Смешно! За что только не цепляешься, чтобы выдержать ужас, когда ужас окружает тебя со всех сторон. До самой своей смерти я буду помнить белую розу у той черной женщины в этой страшной церкви. Роза вдруг выпрямилась, и тогда я, сама того не сознавая, со страху схватила Фонни за руку, а справа и слева от нас вдруг начали приплясывать с выкриками обе женщины. Это была Господня пляска. Женщина с розой плясала, вытянув вперед шею, и роза молнией металась вокруг ее головы, вокруг наших голов, а женщина в вуальке плясала, запрокинув голову. Вуаль была у нее теперь высоко надо лбом, обрамляя его, и, точно брызгами черной воды, нас кропила, а ее спрыскивала. Люди вокруг пятились, уступая им место, и, приплясывая, они перешли в средний проход. Обе не расставались со своими сумочками. Обе были на высоких каблуках.
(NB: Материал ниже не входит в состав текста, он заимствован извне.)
(** ** engine.go *)
Definition NewEngine (limits : Limits) : res MErr Limits :=
  failif (OperationTimeout limits <=? 0) || (BaseCopyBatch limits <=? 0) || (JournalBatchLimit limits <=? 0) || (ValidationRows limits <=? 0) ||
         (ValidationTables limits <=? 0) with ErrInvalidLimits else
  Ok limits.

Definition isPhysicalEndpoint (shardID : string) : bool :=
  bool_decide (shardID = "physical-shard-0"%string) || bool_decide (shardID = "physical-shard-1"%string).
Definition validEndpointVersion (shardID : string) (protocolVersion schemaVersion : Z) : bool :=
  if negb (protocolVersion =? 1) then false else
  if bool_decide (shardID ∈ ["legacy"; "shard-0"; "shard-1"]) then schemaVersion =? 8 else
  if bool_decide (shardID ∈ ["physical-shard-0"; "physical-shard-1"]) then schemaVersion =? 2 else false.
Definition validateRecord (r : MigRecord) : res MErr unit :=
  failif bool_decide (rc_id r = uuidNil) || bool_decide (rc_run r = uuidNil) || bool_decide (rc_source r = ""%string) ||
         bool_decide (rc_target r = ""%string) || bool_decide (rc_source r = rc_target r) || (rc_sgen r <=? 0) || (rc_tgen r <=? rc_sgen r) ||
         bool_decide (rc_state r = noState) with ErrInvalidInput else
  failif negb (validEndpointVersion (rc_source r) (rc_sproto r) (rc_sschema r)) ||
         negb (validEndpointVersion (rc_target r) (rc_tproto r) (rc_tschema r)) ||
         (negb (isPhysicalEndpoint (rc_source r)) && negb (isPhysicalEndpoint (rc_target r))) ||
         (negb (isPhysicalEndpoint (rc_target r)) && negb (rc_reverse r)) with ErrInvalidInput else
  failif rc_reverse r && ((rc_retained r <=? 0) || (rc_tgen r <=? rc_retained r)) with ErrInvalidInput else
  Ok tt.

Definition makeTransition (r : MigRecord) (next : PhysicalState) (patch : Change) : res MErr Change :=
  match RestorePhysical (mkSnapshot (rc_state r) (rc_tgen r) (0 <? rc_writes r)) with
  | Err e => Err (ErrMachine e)
  | Ok machine =>
      match Transition machine next with
      | Err e => Err (ErrMachine e)
      | Ok _ =>
          Ok (mkChange (rc_id r) (rc_state r) next (ch_expectedCursor patch) (ch_cursor patch) (ch_copied patch) (ch_start patch)
                (ch_expectedReplay patch) (ch_last patch) (ch_replayed patch) (ch_final patch) (ch_version patch) (ch_writes patch) (ch_rollback patch))
      end
  end.

(** A patch that sets only the fields named. *)
Definition patchSequence (start last expected : Z) : Change :=
  mkChange 0%N noState noState CursorEmpty CursorEmpty 0 (Some start) (Some expected) (Some last) 0 None 0 None 0.
Definition patchVersion (delta : Z) : Change := mkChange 0%N noState noState CursorEmpty CursorEmpty 0 None None None 0 None delta None 0.
Definition patchFinal (sequence : Z) : Change := mkChange 0%N noState noState CursorEmpty CursorEmpty 0 None None None 0 (Some sequence) 0 None 0.
Definition patchRollback (generation : Z) : Change := mkChange 0%N noState noState CursorEmpty CursorEmpty 0 None None None 0 None 0 (Some 0) generation.
(** The change that checkpoints a journal batch. *)
Definition replayChange (r : MigRecord) (next : PhysicalState) (last rows : Z) : Change :=
  mkChange (rc_id r) (rc_state r) next CursorEmpty CursorEmpty 0 None (Some (rc_last r)) (Some last) rows None 0 None 0.
Definition copyChange (r : MigRecord) (next : PhysicalState) (batch : BaseBatch) : Change :=
  mkChange (rc_id r) (rc_state r) next (rc_cursor r) (bb_next batch) (bb_rows batch) None None None 0 None 0 None 0.

Section Engine.
Context {W : Type} (control : ControlStore W) (shards : ShardOperations W) (limits : Limits).

Definition transition (r : MigRecord) (next : PhysicalState) (patch : Change) : Prog W MErr MigRecord :=
  change ← ofRes (makeTransition r next patch); Persist control change.

Definition validateResult (r : MigRecord) (final : bool) : Prog W MErr ValidationResult :=
  _ ← CaptureOutbox shards r (ValidationRows limits);
  result ← Validate shards (mkValidationRequest r (ValidationRows limits) (ValidationTables limits) final);
  _ ← failWhen (negb (vr_passed result) || vr_truncated result || (vr_rows result <? 0) || (ValidationRows limits <? vr_rows result) ||
                (vr_tables result <? 0) || (ValidationTables limits <? vr_tables result) || (vr_version result <=? rc_version r)) ErrValidationFailed;
  mret result.

Definition validate (r : MigRecord) (final : bool) (next : PhysicalState) : Prog W MErr MigRecord :=
  result ← validateResult r final; transition r next (patchVersion (vr_version result - rc_version r)).

(** The loop over the entries of a batch: each has the expected sequence. *)
Fixpoint applyEntries (r : MigRecord) (expected : Z) (entries : list JournalEntry) : Prog W MErr unit :=
  match entries with
  | [] => mret tt
  | e :: entries =>
      let j := jn_entry e in
      _ ← failWhen (bool_decide (je_id j = uuidNil) || bool_decide (je_entity j = uuidNil) || negb (je_seq j =? expected) ||
                    bool_decide (je_table j = ""%string) || negb (bool_decide (je_op j ∈ ["INSERT"; "UPDATE"; "DELETE"]%string))) ErrJournalGap;
      _ ← ApplyJournal shards r e;
      applyEntries r (expected + 1) entries
  end.

Definition readAndApplyJournal (r : MigRecord) (through : Z) : Prog W MErr (JournalBatch * Z) :=
  batch ← ReadJournal shards r (rc_last r) through (JournalBatchLimit limits);
  _ ← failWhen ((JournalBatchLimit limits <? Z.of_nat (length (jb_entries batch))) || (jb_sequence batch <? rc_last r)) ErrInvalidBatch;
  _ ← applyEntries r (rc_last r + 1) (jb_entries batch);
  let lastSeq := match last (jb_entries batch) with Some e => je_seq (jn_entry e) | None => rc_last r end in
  _ ← failWhen ((jb_sequence batch <? lastSeq) || (bool_decide (rc_state r = PhysicalStateSourceFenced) && (rc_final r <? lastSeq))) ErrInvalidBatch;
  mret (batch, lastSeq).

Definition replayOneBatch (r : MigRecord) : Prog W MErr MigRecord :=
  let through := if bool_decide (rc_state r = PhysicalStateSourceFenced) then rc_final r else 0 in
  '(batch, lastSeq) ← readAndApplyJournal r through;
  let next := if bool_decide (rc_state r = PhysicalStateCatchingUp) && (lastSeq =? jb_sequence batch) then PhysicalStateValidatingOnline else rc_state r in
  let next := if bool_decide (rc_state r = PhysicalStateSourceFenced) && (lastSeq =? rc_final r) then PhysicalStateFinalCatchup else next in
  Persist control (replayChange r next lastSeq (Z.of_nat (length (jb_entries batch)))).

Definition copyOneBatch (r : MigRecord) : Prog W MErr MigRecord :=
  batch ← ReadBaseBatch shards r (rc_cursor r) (BaseCopyBatch limits);
  _ ← failWhen (negb (bool_decide (bb_cursor batch = rc_cursor r)) || (bb_rows batch <? 0) || (BaseCopyBatch limits <? bb_rows batch) ||
                bool_decide (bb_next batch = CursorEmpty) ||
                (negb (bb_done batch) && ((bb_rows batch =? 0) || bool_decide (bb_next batch = bb_cursor batch)))) ErrInvalidBatch;
  _ ← ApplyBaseBatch shards r batch;
  Persist control (copyChange r (if bb_done batch then PhysicalStateCatchingUp else rc_state r) batch).

(** The body of [Advance] on a loaded record. *)
Definition advanceRecord (r : MigRecord) : Prog W MErr MigRecord :=
  match rc_state r with
  | PhysicalStatePlanned => transition r PhysicalStatePreparingTarget emptyChange
  | PhysicalStatePreparingTarget =>
      _ ← Preflight shards r; _ ← PrepareTarget shards r; transition r PhysicalStateCaptureEnabled emptyChange
  | PhysicalStateCaptureEnabled =>
      sequence ← EnableCapture shards r;
      _ ← failWhen (sequence <? 0) ErrInvalidBatch;
      transition r PhysicalStateBaseCopying (patchSequence sequence sequence (rc_last r))
  | PhysicalStateBaseCopying => copyOneBatch r
  | PhysicalStateCatchingUp | PhysicalStateSourceFenced => replayOneBatch r
  | PhysicalStateValidatingOnline =>
      '(batch, lastSeq) ← readAndApplyJournal r 0;
      if negb (lastSeq =? rc_last r) || negb (jb_sequence batch =? rc_last r) then
        _ ← failWhen (lastSeq =? rc_last r) ErrJournalGap;
        Persist control (replayChange r (rc_state r) lastSeq (Z.of_nat (length (jb_entries batch))))
      else
        result ← validateResult r false;
        change ← ofRes (makeTransition r PhysicalStateDraining (patchVersion (vr_version result - rc_version r)));
        BeginDrain control change
  | PhysicalStateDraining =>
      sequence ← FenceSource shards r;
      _ ← failWhen (sequence <? rc_last r) ErrInvalidBatch;
      transition r PhysicalStateSourceFenced (patchFinal sequence)
  | PhysicalStateFinalCatchup => validate r true PhysicalStateFinalValidating
  | PhysicalStateFinalValidating => _ ← EnableTarget shards r; transition r PhysicalStateTargetEnabled emptyChange
  | PhysicalStateTargetEnabled =>
      change ← ofRes (makeTransition r PhysicalStateSwitchingAssignment emptyChange); SwitchAssignment control change
  | PhysicalStateSwitchingAssignment => transition r PhysicalStateRollbackWindow emptyChange
  | _ => stop ErrInvalidState
  end.
Definition Advance (id : uuid) : Prog W MErr MigRecord :=
  _ ← failWhen (bool_decide (id = uuidNil)) ErrInvalidInput;
  r ← LoadRecord control id;
  _ ← ofRes (validateRecord r);
  advanceRecord r.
Мы с Фонни больше никогда не ходили в церковь. И никогда не говорили о своем первом свидании. Но когда я в первый раз пошла к нему в тюрьму и поднялась по этой лестнице в эти переходы, у меня было такое чувство, будто я вхожу в церковь.
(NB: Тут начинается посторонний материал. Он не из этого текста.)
(* ===== verification/MigrationValidator.v ===== *)
(** * Physical migration: the bounded validator

    [src/internal/sharding/physicalmigration/postgres/data_plane.go],
    BoundedValidator: the semantic invariants of the two shards in the scope of
    the run, then table by table the count, the ids and the digest of the rows,
    within the row bound.  The generation and updated_at are left out of the
    digest, and of an outbox event also the relay's lease, because they differ
    on purpose.  md5 is [se_md5] of the ordered rows.  Every query is a step of
    its own. *)

From S2P Require Import Prelude Transaction CrashProgram Sharding PaymentDomain PaymentDb BookingDb ShardDb CommandDb MigrationDb MigrationEngine MigrationShards.

(** ** Columns *)
Definition col (c : string) (r : Row) : JV := default JNull (rw_cols r !! c).
Definition textIn (c : string) (l : list string) (r : Row) : bool := match col c r with JText s => bool_decide (s ∈ l) | _ => false end.
Definition numOf (v : JV) : Z := match v with JNum z => z | _ => 0 end.
(** Bit strings as text. *)
Fixpoint bitOr (a b : string) : string :=
  match a, b with
  | String x a, String y b => String (if bool_decide (x = "1"%char) || bool_decide (y = "1"%char) then "1"%char else "0"%char) (bitOr a b)
  | _, _ => EmptyString
  end.
Fixpoint zeroBits (n : nat) : string := match n with O => EmptyString | S n => String "0"%char (zeroBits n) end.
(** The rows of a table, whatever their scope. *)
Definition allRows (d : Store) (table : string) : list (uuid * Row) :=
  omap (fun kr => if bool_decide (kr.1.1 = table) then Some (kr.1.2, kr.2) else None) (map_to_list (rowsOf d)).
Definition idPresent (d : Store) (table : string) (v : JV) : bool := existsb (fun ir => bool_decide (JUuid ir.1 = v)) (allRows d table).

(** ** The semantic invariants *)
Section Semantics.
Context (d : Store) (run : uuid) (gen : Z).
Definition scoped (table : string) : list (uuid * Row) := tableRows d table run gen.
(** Rows of the run in another generation. *)
Definition foreignRows (table : string) : bool :=
  existsb (fun ir => bool_decide (rw_run ir.2 = run) && negb (rw_gen ir.2 =? gen)) (allRows d table).
Definition activeReservation (v : JV) : bool :=
  existsb (fun ir => bool_decide (JUuid ir.1 = v) && textIn "status" ["held"; "payment_pending"; "payment_review"; "confirmed"; "refund_pending"] ir.2)
    (scoped "reservations").
Definition expectedBits (seat : JV) : option string :=
  foldr (fun ir acc =>
    if bool_decide (col "seat_id" ir.2 = seat) && activeReservation (col "reservation_id" ir.2) then
      match col "segment_mask" ir.2 with JText m => Some (match acc with Some s => bitOr m s | None => m end) | _ => acc end
    else acc) None (scoped "reservation_seats").
Definition inventoryViolation : bool :=
  existsb (fun ir => negb (bool_decide (col "occupied_segments" ir.2 =
             JText (default (zeroBits (Z.to_nat (numOf (col "segment_count" ir.2)))) (expectedBits (col "seat_id" ir.2)))))) (scoped "seat_inventory").
Definition fareViolation : bool :=
  existsb (fun ir =>
    let seats := filter (fun s => col "reservation_id" s.2 = JUuid ir.1) (allRows d "reservation_seats") in
    negb (foldr (fun s n => numOf (col "fare_amount_minor" s.2) + n) 0 seats =? numOf (col "total_amount_minor" ir.2)) ||
    bool_decide (seats = []) || negb (forallb (fun s => bool_decide (col "currency" s.2 = col "currency" ir.2)) seats)) (scoped "reservations").
Definition idempotencyViolation : bool :=
  existsb (fun ir => textIn "status" ["completed"] ir.2 &&
             negb (existsb (fun rv => bool_decide (JUuid rv.1 = col "resource_id" ir.2)) (scoped "reservations"))) (scoped "idempotency_records").
Definition receiptViolation : bool :=
  existsb (fun ir => textIn "status" ["succeeded"] ir.2 &&
    negb ((textIn "result_type" ["reservation"] ir.2 && idPresent d "reservations" (col "result_id" ir.2)) ||
          (textIn "result_type" ["train_run"] ir.2 && bool_decide (col "result_id" ir.2 = JUuid (rw_run ir.2))) ||
          (textIn "result_type" ["fare"] ir.2 && idPresent d "booking_fare_snapshots" (col "result_id" ir.2)) ||
          (textIn "result_type" ["seat"] ir.2 &&
             existsb (fun s => bool_decide (col "seat_id" s.2 = col "result_id" ir.2)) (allRows d "booking_seat_catalog")))) (scoped "booking_command_receipts").
Definition outboxViolation : bool :=
  existsb (fun ir =>
    (textIn "aggregate_type" ["reservation"] ir.2 && negb (idPresent d "reservations" (col "aggregate_id" ir.2))) ||
    (textIn "aggregate_type" ["ticket"] ir.2 && negb (idPresent d "tickets" (col "aggregate_id" ir.2))) ||
    (textIn "aggregate_type" ["train_run"] ir.2 && negb (bool_decide (col "aggregate_id" ir.2 = JUuid (rw_run ir.2)))) ||
    (textIn "aggregate_type" ["booking_command"] ir.2 &&
       negb (existsb (fun r => bool_decide (col "command_id" r.2 = col "aggregate_id" ir.2)) (allRows d "booking_command_receipts")))) (scoped outboxTable).
Definition fenceAt : bool := match fenceOf d !! run with Some f => fn_gen f =? gen | None => false end.
Definition semanticInvariantViolations : nat :=
  length (filter (fun b => b = true) ((foreignRows ∘ ts_name <$> migrationTables) ++
    [negb (countRows d snapshotsTable run gen =? 1); negb fenceAt; inventoryViolation; fareViolation; idempotencyViolation; receiptViolation; outboxViolation])).
End Semantics.

(** ** The digests *)
Definition digestRow (table : string) (r : Row) : Row :=
  let c := base.delete "updated_at"%string (rw_cols r) in
  mkRow (rw_run r) 0
    (if bool_decide (table = outboxTable) then
       <["status" := if bool_decide (col "status" r = JText "processing") then JText "pending" else col "status" r]>
         (base.delete "lease_token"%string (base.delete "locked_by"%string (base.delete "locked_at"%string c)))
     else c).
Definition boundedTableDigest (env : StoreEnv) (d : Store) (table : string) (run : uuid) (gen : Z) (limit : Z) : Z * digest * list uuid :=
  let rows := take (Z.to_nat limit) (tableRows d table run gen) in
  (Z.of_nat (length rows), se_md5 env ((fun ir => (ir.1, digestRow table ir.2)) <$> rows), rows.*1).

Section Validator.
Variable envs : string -> StoreEnv.
Fixpoint validateTables (q : ValidationRequest) (specs : list tableSpec) (remaining : Z) (result : ValidationResult) : Prog World MErr ValidationResult :=
  let r := vq_migration q in
  match specs with
  | [] => mret result
  | spec :: specs =>
      if remaining <=? 0 then mret (mkValidationResult false (vr_rows result) (vr_tables result) true (vr_version result)) else
      s ← onStore (rc_source r) (reads (fun d => Ok (boundedTableDigest (envs (rc_source r)) d (ts_name spec) (rc_run r) (rc_sgen r) (remaining + 1))));
      t ← onStore (rc_target r) (reads (fun d => Ok (boundedTableDigest (envs (rc_target r)) d (ts_name spec) (rc_run r) (rc_tgen r) (remaining + 1))));
      let count := s.1.1 + t.1.1 in
      if remaining <? count then mret (mkValidationResult false (vr_rows result) (vr_tables result + 1) true (vr_version result)) else
      validateTables q specs (remaining - count)
        (mkValidationResult (vr_passed result && bool_decide (s = t)) (vr_rows result + count) (vr_tables result + 1) (vr_truncated result) (vr_version result))
  end.
Definition boundedValidate (q : ValidationRequest) : Prog World MErr ValidationResult :=
  let r := vq_migration q in
  _ ← failWhen ((vq_rows q <=? 0) || (vq_tables q <=? 0) || (vq_tables q <? Z.of_nat (length migrationTables))) ErrInvalidInput;
  vs ← onStore (rc_source r) (reads (fun d => Ok (semanticInvariantViolations d (rc_run r) (rc_sgen r))));
  vt ← onStore (rc_target r) (reads (fun d => Ok (semanticInvariantViolations d (rc_run r) (rc_tgen r))));
  validateTables q migrationTables (vq_rows q)
    (mkValidationResult ((vs =? 0)%nat && (vt =? 0)%nat) 0 0 false (rc_version r + 1)).
End Validator.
Теперь, когда я сказала Фонни, что у нас будет ребенок, мне надо сказать это маме и сестре – ее зовут Эрнестина, она на четыре года старше меня, – папе и Фрэнку. Я сошла с автобуса и не знала, куда же идти дальше: несколько кварталов на запад, к дому Фрэнка, или к нашему – один квартал на восток. Но мне было так не по себе, что я решила: лучше пойду домой. По правде говоря, мне хотелось сказать сначала Фрэнку, а потом уж маме. Но это было слишком далеко, пожалуй, туда я не дойду.
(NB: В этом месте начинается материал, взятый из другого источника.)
(** ** Transactions that keep every fence *)
Definition sameFences (d d' : Store) : Prop := fenceOf d' = fenceOf d.
#[export] Instance sameFences_preorder : PreOrder sameFences.
Proof. split; [done|]. intros a b c H1 H2. unfold sameFences in *. congruence. Qed.

(** The fence of [run] may take the generation [gen]; nothing else changes. *)
Definition fenceMoves (run : uuid) (gen : Z) (d d' : Store) : Prop :=
  forall k, fenceOf d' !! k = fenceOf d !! k \/
    (k = run /\ exists f, fenceOf d !! k = Some f /\ fn_gen f <> gen /\ fenceOf d' !! k = Some (mkFence gen (fn_state f) (fn_enabled f))).
#[export] Instance fenceMoves_preorder run gen : PreOrder (fenceMoves run gen).
Proof.
  split; [by left|]. intros a b c H1 H2 k. destruct (H1 k) as [E1|(Hk & f & Ef & Hg & E1)], (H2 k) as [E2|(Hk' & f' & Ef' & Hg' & E2)].
  - left. congruence.
  - right. split; [done|]. exists f'. split_and!; [congruence|done|done].
  - right. split; [done|]. exists f. split_and!; [done|done|congruence].
  - rewrite E1 in Ef'. injection Ef' as <-. by destruct Hg'.
Qed.
Lemma sameFences_moves run gen d d' : sameFences d d' -> fenceMoves run gen d d'.
Proof. intros H k. left. by rewrite H. Qed.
Моя мама – странная женщина, так все говорят. Ей было двадцать четыре года, когда я родилась, значит, теперь за сорок. Должна вам сказать, я очень ее люблю. По-моему, она очень красивая. Может, с виду-то она не такая уж красавица, хотя пес его знает, как понимать слово «красота» в этом царстве слепых. Теперь мама начала немножко полнеть. В волосах у нее пробивается седина, но только у самой шеи, в том месте, которое у ее поколения называлось «чуланчиком», и на самой макушке, так что седину заметно, только когда она наклоняет голову или поворачивается к тебе спиной, а это, видит Бог, не часто с ней случается. Если она стоит лицом к тебе, то волосы черные на черном. Зовут ее Шерон. Было время, когда она хотела стать певицей. Родилась она в Бирмингеме. К девятнадцати годам вырвалась из этого адского уголка, уехала с бродячим джаз-оркестром, вернее, с ударником. Но ничего хорошего из этого не вышло, потому что, как она сама рассказывала: «Не знаю, любила я его или не любила. Была я тогда молодая и сейчас вижу, что даже моложе, чем мне полагалось быть по годам. Понимаешь, как бы это сказать… Во всяком случае, разве я была тогда женщиной, разве могла помочь мужчине, дать мужчине то, что ему нужно?»